• **Description of the task**:
From the entries below, copy out all lines holding "then".

• **Source material**:
(* ===== verification/LogWriter.v ===== *)
(** * The writer of a byte appender (run_byte_appender_writer of logging/src/init.rs, close and stop of logging/src/lib.rs)

    The thread of a console, file or rolling appender takes the messages from its channel and writes them.  Its body is a state
    machine of single steps, [writer_step], in which a call of [recv_timeout] or [try_recv] takes the steps of [Mpsc.recv_step].
    Other threads' calls to the channel, at whatever step each of them is, the close of the channel and the shutdown flag come
    between.  Whether a write or a flush succeeds, whether a wait times out, and the time are given to the step. *)

From stdpp Require Import strings list.
From S2P Require Import Prelude Threads LogChannel.
Import Mpsc.

Definition WRITER_DRAIN_BATCH_MAX : nat := 256.

(** Where the thread is: at the top of the loop, in [recv_timeout], in a [try_recv] of the batch with [n] messages to go, after the
    batch, in a [try_recv] of the last drain, before the final flush, before its receiver is dropped, or done. *)
Inductive WriterPc :=
  AtTop | Waiting (r : RecvPc) | InBatch (n : nat) (r : RecvPc) | AfterBatch | LastDrain (r : RecvPc) | FinalFlush | DropRx | Finished.

#[export] Instance RecvPc_eq_dec : EqDecision RecvPc.
Proof. solve_decision. Defined.

#[export] Instance WriterPc_eq_dec : EqDecision WriterPc.
Proof. solve_decision. Defined.

(** [ws_handled] lists the messages given to [write_all], with whether it succeeded; the first [ws_flushed] of them were handled
    when the last successful flush was made; [ws_reports] counts the failures reported. *)
Record WriterState := mk_writer {
  ws_rx : Channel string;
  ws_shutdown : bool;
  ws_pc : WriterPc;
  ws_dirty : bool;
  ws_last_flush : Z;
  ws_handled : list (string * bool);
  ws_flushed : nat;
  ws_reports : nat
}.

Definition with_pc (pc : WriterPc) (s : WriterState) : WriterState :=
  mk_writer (ws_rx s) (ws_shutdown s) pc (ws_dirty s) (ws_last_flush s) (ws_handled s) (ws_flushed s) (ws_reports s).

Definition with_rx (c : Channel string) (s : WriterState) : WriterState :=
  mk_writer c (ws_shutdown s) (ws_pc s) (ws_dirty s) (ws_last_flush s) (ws_handled s) (ws_flushed s) (ws_reports s).

Definition with_shutdown (s : WriterState) : WriterState :=
  mk_writer (ws_rx s) true (ws_pc s) (ws_dirty s) (ws_last_flush s) (ws_handled s) (ws_flushed s) (ws_reports s).

(** [write_one], and the [flush] of the body. *)
Definition write_one (ok : bool) (b : string) (s : WriterState) : WriterState :=
  mk_writer (ws_rx s) (ws_shutdown s) (ws_pc s) (ok || ws_dirty s) (ws_last_flush s) (ws_handled s ++ [(b, ok)]) (ws_flushed s)
    (if ok then ws_reports s else S (ws_reports s)).

Definition flush (ok : bool) (now : Z) (s : WriterState) : WriterState :=
  if ok then mk_writer (ws_rx s) (ws_shutdown s) (ws_pc s) false now (ws_handled s) (length (ws_handled s)) (ws_reports s)
  else mk_writer (ws_rx s) (ws_shutdown s) (ws_pc s) (ws_dirty s) (ws_last_flush s) (ws_handled s) (ws_flushed s) (S (ws_reports s)).

Definition flush_if (due ok : bool) (now : Z) (s : WriterState) : WriterState :=
  if ws_dirty s && due then flush ok now s else s.

Definition init_writer (rx : Channel string) (now : Z) : WriterState := mk_writer rx false AtTop false now [] 0 0.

• **Task output**:
    (if ok then ws_reports s else S (ws_reports s)).
  if ok then mk_writer (ws_rx s) (ws_shutdown s) (ws_pc s) false now (ws_handled s) (length (ws_handled s)) (ws_reports s)
  if ws_dirty s && due then flush ok now s else s.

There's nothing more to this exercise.